My four weeks at the Baraboo Rural Training Track has sincerely reinforced my desire to pursue rural family medicine.  Throughout my rotation, I have had the opportunity to participate in patient care in many different environments including the clinic, medical/surgical floor, intensive care unit, emergency department, and physical therapy department.  From infants in the OB unit to elderly patients from the nearby nursing home, I saw a wide variety of patients with a broad scope of health concerns.  Each day was exciting and entirely unique, which made for a very educational experience.

Rural physicians provide care for the whole family
Throughout my rotation, I gained a better understanding of what it is like to practice medicine in a small community where everybody seems to know everyone else.   It is amazing to observe how well the physicians know many of their patients, beyond their medical history.  It was common for the physician to take care of not only the patient, but the patient’s immediate family and sometimes even distant family members.  With such strong connections with the patients, it was easy to notice the trust within the patient-doctor relationship, which ultimately becomes important when providing quality care to the patient.

At Baraboo, my schedule was very flexible depending on the needs of each day.  My scheduled clinic hours were often supplemented with hospital admissions or unexpected deliveries.  These unscheduled events gave me the chance to learn how to balance the many expectations that a family physician has.  They also were unexpected opportunities to learn about topics that I may not have been otherwise exposed to in the clinic environment.

Continuity of care leads to strong relationships between physicians and patients
In just four weeks, I had several encounters that reflected the significance of continuity of care.  I followed patients throughout their hospital stay, and later followed up with them in clinic.  I also saw patients in clinic, participated in their treatment planning, and then was present for their follow-up in clinic to see whether our treatment plan was beneficial.  In addition, I was able to see a baby on the labor and delivery unit, and later see it return to clinic to check the weight and color of the young infant.  These were all incredible opportunities that allowed me to build relationships with patients, which is an extremely valuable part of the medical field.

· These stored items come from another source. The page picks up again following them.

(* ===== verification/SecretIndex.v ===== *)
(** * The secret index

    [SecretIndex] of [src/internal/pipeline/secretindex.go]: the two maps the Secret
    watch looks pipelines up in. Every method holds the lock for its whole body, so
    an execution is a sequence of [Set]s. The pipelines a lookup returns are those
    whose last [Set] named the Secret, and the two maps stay inverse to each other
    without leaving empty sets behind. *)

From S2P Require Export Pipelines.

(** [map[types.NamespacedName]struct{}] *)
Notation nn_set := (gmap NamespacedName unit).

Record SecretIndex := {
  pipelineToSecrets : gmap NamespacedName nn_set;
  secretToPipelines : gmap NamespacedName nn_set
}.

Definition NewSecretIndex : SecretIndex := {| pipelineToSecrets := ∅; secretToPipelines := ∅ |}.

(** [newSet] *)
Definition set_of (secrets : list NamespacedName) : nn_set :=
  fold_left (λ m s, <[s := tt]> m) secrets ∅.

(** The body of the loop over the Secrets linked so far. *)
Definition unlink (pipeline : NamespacedName) (newSet : nn_set)
    (m : gmap NamespacedName nn_set) (old : NamespacedName) : gmap NamespacedName nn_set :=
  match newSet !! old with
  | Some _ => m
  | None =>
      let ps := delete pipeline (default ∅ (m !! old)) in
      if bool_decide (size ps = 0%nat) then delete old m else <[old := ps]> m
  end.

(** The body of the loop over the new Secrets. *)
Definition link (pipeline : NamespacedName) (m : gmap NamespacedName nn_set) (s : NamespacedName)
    : gmap NamespacedName nn_set :=
  <[s := <[pipeline := tt]> (default ∅ (m !! s))]> m.

Section operations.
Context `{GoRuntime}.

(** [SecretIndex.Set] *)
Definition index_Set (si : SecretIndex) (pipeline : NamespacedName) (secrets : list NamespacedName)
    : SecretIndex :=
  let newSet := set_of secrets in
  let olds := (range_map 31 (default ∅ (pipelineToSecrets si !! pipeline))).*1 in
  let unlinked := fold_left (unlink pipeline newSet) olds (secretToPipelines si) in
  if bool_decide (size newSet = 0%nat) then
    {| pipelineToSecrets := delete pipeline (pipelineToSecrets si); secretToPipelines := unlinked |}
  else
    {| pipelineToSecrets := <[pipeline := newSet]> (pipelineToSecrets si);
       secretToPipelines := fold_left (link pipeline) (range_map 32 newSet).*1 unlinked |}.

Definition PipelinesFor (si : SecretIndex) (secret : NamespacedName) : list NamespacedName :=
  (range_map 33 (default ∅ (secretToPipelines si !! secret))).*1.

(** An execution: the [Set]s in the order they took the lock. *)
Definition run_sets (ops : list (NamespacedName * list NamespacedName)) : SecretIndex :=
  fold_left (λ si '(p, secrets), index_Set si p secrets) ops NewSecretIndex.
End operations.

(** ** The contract *)

(** The Secrets of the last [Set] of a pipeline. *)
Fixpoint declared (ops : list (NamespacedName * list NamespacedName)) (p : NamespacedName)
    : list NamespacedName :=
  match ops with
  | [] => []
  | (q, secrets) :: ops =>
      if bool_decide (p ∈ ops.*1) then declared ops p
      else if bool_decide (q = p) then secrets else []
  end.

Lemma declared_snoc ops q secrets p :
  declared (ops ++ [(q, secrets)]) p = if bool_decide (q = p) then secrets else declared ops p.
Proof.
  induction ops as [|[q' s'] ops IH]; simpl; [done|]. rewrite IH, fmap_app. simpl.
  destruct (decide (q = p)) as [->|Hq].
  - rewrite !(bool_decide_eq_true_2 (p = p)) by done. by rewrite bool_decide_eq_true_2 by set_solver.
  - rewrite !(bool_decide_eq_false_2 (q = p)) by done.
    rewrite (bool_decide_ext (p ∈ ops.*1 ++ [q]) (p ∈ ops.*1)); [done|].
    rewrite elem_of_app, list_elem_of_singleton. naive_solver.
Qed.

(** A map of sets relates a key to the members of its set; no set is empty. *)
Definition related (m : gmap NamespacedName nn_set) (k x : NamespacedName) : Prop :=
  ∃ s, m !! k = Some s ∧ is_Some (s !! x).
Definition no_empty (m : gmap NamespacedName nn_set) : Prop := ∀ k s, m !! k = Some s → s ≠ ∅.

(** The index over the pairs (pipeline, secret) that [R] holds of. *)
Definition indexes (si : SecretIndex) (R : NamespacedName → NamespacedName → Prop) : Prop :=
  (∀ p s, related (pipelineToSecrets si) p s ↔ R p s) ∧
  (∀ p s, related (secretToPipelines si) s p ↔ R p s) ∧
  no_empty (pipelineToSecrets si) ∧ no_empty (secretToPipelines si).

Section index_lemmas.
Context `{GoRuntime}.

Lemma related_default m k x : related m k x ↔ is_Some (default ∅ (m !! k) !! x).
Proof.
  unfold related. destruct (m !! k) as [s|]; simpl; [naive_solver|].
  rewrite lookup_empty. split; [by intros (? & ? & _) | by intros [? ?]].
Qed.

Lemma set_of_lookup secrets s : is_Some (set_of secrets !! s) ↔ s ∈ secrets.
Proof.
  unfold set_of. assert (Hm : ∀ m : nn_set, is_Some (fold_left (λ m s, <[s := tt]> m) secrets m !! s) ↔
    s ∈ secrets ∨ is_Some (m !! s)).
  { induction secrets as [|x l IH]; intros m; simpl; [set_solver|].
    rewrite IH, lookup_insert_is_Some', elem_of_cons. naive_solver. }
  rewrite Hm, lookup_empty, is_Some_alt. naive_solver.
Qed.

Lemma set_of_empty secrets : size (set_of secrets) = 0%nat ↔ secrets = [].
Proof.
  rewrite map_size_empty_iff. split; [|by intros ->]. intros He.
  destruct secrets as [|s l]; [done|]. exfalso.
  destruct (proj2 (set_of_lookup (s :: l) s)) as [u Hu]; [by left|].
  by rewrite He, lookup_empty in Hu.
Qed.

Lemma unlink_related pipeline newSet m old :
  (∀ k x, related (unlink pipeline newSet m old) k x ↔
     related m k x ∧ ¬ (k = old ∧ x = pipeline ∧ newSet !! old = None)) ∧
  (no_empty m → no_empty (unlink pipeline newSet m old)).
Proof.
  unfold unlink. destruct (newSet !! old) as [u|] eqn:Hn; [split; [naive_solver | done]|].
  case_bool_decide as Hz; [apply map_size_empty_iff in Hz|].
  - split; [|intros Hne k s [_ Hk]%lookup_delete_Some; by eapply Hne].
    intros k x. rewrite !related_default. destruct (decide (k = old)) as [->|Hk].
    + rewrite lookup_delete_eq. simpl. rewrite lookup_empty.
      assert (Hx : delete pipeline (default ∅ (m !! old)) !! x = None) by (by rewrite Hz, lookup_empty).
      apply lookup_delete_None in Hx as [->|Hx]; [|rewrite Hx]; (split; [by intros []|naive_solver]).
    + rewrite lookup_delete_ne by done. naive_solver.
  - split.
    + intros k x. rewrite !related_default. destruct (decide (k = old)) as [->|Hk].
      * rewrite lookup_insert_eq. simpl. rewrite lookup_delete_is_Some. naive_solver.
      * rewrite lookup_insert_ne by done. naive_solver.
    + intros Hne k s [[_ <-]|[_ Hk]]%lookup_insert_Some; [|by eapply Hne].
      intros He. by rewrite He, map_size_empty in Hz.
Qed.

Lemma unlink_all pipeline newSet olds m :
  (∀ k x, related (fold_left (unlink pipeline newSet) olds m) k x ↔
     related m k x ∧ ¬ (k ∈ olds ∧ x = pipeline ∧ newSet !! k = None)) ∧
  (no_empty m → no_empty (fold_left (unlink pipeline newSet) olds m)).
Proof.
  revert m. induction olds as [|old olds IH]; intros m; cbn [fold_left].
  - split; [|done]. intros k x. set_solver.
  - destruct (unlink_related pipeline newSet m old) as [Hr Hn].
    destruct (IH (unlink pipeline newSet m old)) as [IHr IHn]. split; [|tauto].
    intros k x. rewrite IHr, Hr, elem_of_cons. naive_solver.
Qed.

Lemma link_all pipeline news m :
  (∀ k x, related (fold_left (link pipeline) news m) k x ↔
     related m k x ∨ k ∈ news ∧ x = pipeline) ∧
  (no_empty m → no_empty (fold_left (link pipeline) news m)).
Proof.
  revert m. induction news as [|s news IH]; intros m; cbn [fold_left].
  - split; [|done]. intros k x. set_solver.
  - destruct (IH (link pipeline m s)) as [IHr IHn]. split.
    + intros k x. rewrite IHr, elem_of_cons, !related_default. unfold link.
      destruct (decide (k = s)) as [->|Hk].
      * rewrite lookup_insert_eq. simpl. rewrite lookup_insert_is_Some'. naive_solver.
      * rewrite lookup_insert_ne by done. naive_solver.
    + intros Hne. apply IHn. unfold link. intros k t [[_ <-]|[_ Hk]]%lookup_insert_Some; [|by eapply Hne].
      apply insert_non_empty.
Qed.

(** [Set] replaces the pairs of one pipeline and keeps the others. *)
Lemma index_Set_indexes si R p secrets :
  indexes si R →
  indexes (index_Set si p secrets) (λ q s, if decide (q = p) then s ∈ secrets else R q s).
Proof.
  intros (Hp & Hs & Hnp & Hns). unfold index_Set.
  set (olds := (range_map 31 (default ∅ (pipelineToSecrets si !! p))).*1).
  assert (Hold : ∀ s, s ∈ olds ↔ R p s).
  { intros s. unfold olds. by rewrite range_keys, <- related_default. }
  destruct (unlink_all p (set_of secrets) olds (secretToPipelines si)) as [Hur Hun].
  assert (Hnone : ∀ s, set_of secrets !! s = None ↔ s ∉ secrets).
  { intros s. by rewrite <- set_of_lookup, eq_None_not_Some. }
  case_bool_decide as Hz; [apply set_of_empty in Hz; subst secrets|]; unfold indexes; simpl.
  - split_and!; [| |intros k t [_ Hk]%lookup_delete_Some; by eapply Hnp | tauto].
    + intros q s. rewrite related_default. case_decide as Hq; subst.
      * rewrite lookup_delete_eq. simpl. rewrite lookup_empty.
        split; [by intros [] | by intros ?%elem_of_nil].
      * by rewrite lookup_delete_ne, <- related_default.
    + intros q s. rewrite Hur, Hs, Hold, Hnone. case_decide; set_solver.
  - destruct (link_all p (range_map 32 (set_of secrets)).*1
      (fold_left (unlink p (set_of secrets)) olds (secretToPipelines si))) as [Hlr Hln].
    split_and!; [| | |tauto].
    + intros q s. rewrite related_default. case_decide as Hq; subst.
      * rewrite lookup_insert_eq. simpl. apply set_of_lookup.
      * by rewrite lookup_insert_ne, <- related_default.
    + intros q s. rewrite Hlr, Hur, Hs, Hold, Hnone, range_keys, set_of_lookup.
      case_decide; [subst | naive_solver].
      destruct (decide (s ∈ secrets)); naive_solver.
    + intros k t [[_ <-]|[_ Hk]]%lookup_insert_Some; [|by eapply Hnp].
      by rewrite <- map_size_empty_iff.
Qed.

Lemma run_sets_indexes ops : indexes (run_sets ops) (λ p s, s ∈ declared ops p).
Proof.
  induction ops as [|[p secrets] ops IH] using rev_ind.
  - unfold indexes, related. simpl. split_and!; intros ??; rewrite lookup_empty; [| |done|done];
      (split; [by intros (? & ? & _) | by intros ?%elem_of_nil]).
  - unfold run_sets. rewrite fold_left_app. simpl.
    pose proof (index_Set_indexes _ _ p secrets IH) as (H1 & H2 & H3).
    split_and!; [| |apply H3..]; intros q s; rewrite declared_snoc;
      [rewrite H1 | rewrite H2]; case_decide; case_bool_decide; naive_solver.
Qed.

(** A lookup returns exactly the pipelines whose last [Set] named the Secret,
    each once, and neither map keeps an empty set, whatever the history of [Set]s
    and the iteration order of the maps. *)
Lemma secret_index_exact ops secret :
  (∀ p, p ∈ PipelinesFor (run_sets ops) secret ↔ secret ∈ declared ops p) ∧
  NoDup (PipelinesFor (run_sets ops) secret) ∧
  (∀ p, pipelineToSecrets (run_sets ops) !! p = None ↔ declared ops p = []) ∧
  (∀ s, secretToPipelines (run_sets ops) !! s = None ↔ ∀ p, s ∉ declared ops p).
Proof.
  destruct (run_sets_indexes ops) as (Hp & Hs & Hnp & Hns). split_and!.
  - intros p. unfold PipelinesFor. by rewrite range_keys, <- related_default, Hs.
  - apply range_map_keys_NoDup.
  - intros p. destruct (pipelineToSecrets (run_sets ops) !! p) as [t|] eqn:Ht.
    + split; [done|]. intros Hd. destruct (map_choose t (Hnp _ _ Ht)) as (s & u & Hu).
      assert (s ∈ declared ops p) as Hin by (apply Hp; exists t; eauto). by rewrite Hd in Hin; apply elem_of_nil in Hin.
    + split; [|done]. intros _. destruct (declared ops p) as [|s l] eqn:Hd; [done|].
      destruct (proj2 (Hp p s)) as (t & Ht' & _); [rewrite Hd; by left|]. by rewrite Ht in Ht'.
  - intros s. destruct (secretToPipelines (run_sets ops) !! s) as [t|] eqn:Ht.
    + split; [done|]. intros Hd. destruct (map_choose t (Hns _ _ Ht)) as (p & u & Hu).
      destruct (Hd p). apply Hs. exists t. eauto.
    + split; [|done]. intros _ p Hin%Hs. destruct Hin as (t & Ht' & _). by rewrite Ht in Ht'.
Qed.
End index_lemmas.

Although my time in Baraboo was spent predominately in the healthcare environment, I also had some time to enjoy the beauty of the rural area.  On several occasions, I headed to Devil’s Lake State Park after a long day at clinic to enjoy a scenic run and enjoy nature.  At these times, I truly got to experience the peacefulness and beauty of being in a rural area like Baraboo.

All in all, I had an extremely enjoyable and educational experience at the Baraboo Rural Training Track.  I learned more about the benefits of living and working in a small town.  Each day was very different in patients and medical issues, which allowed me to gain a wide breadth of knowledge in a very short amount of time.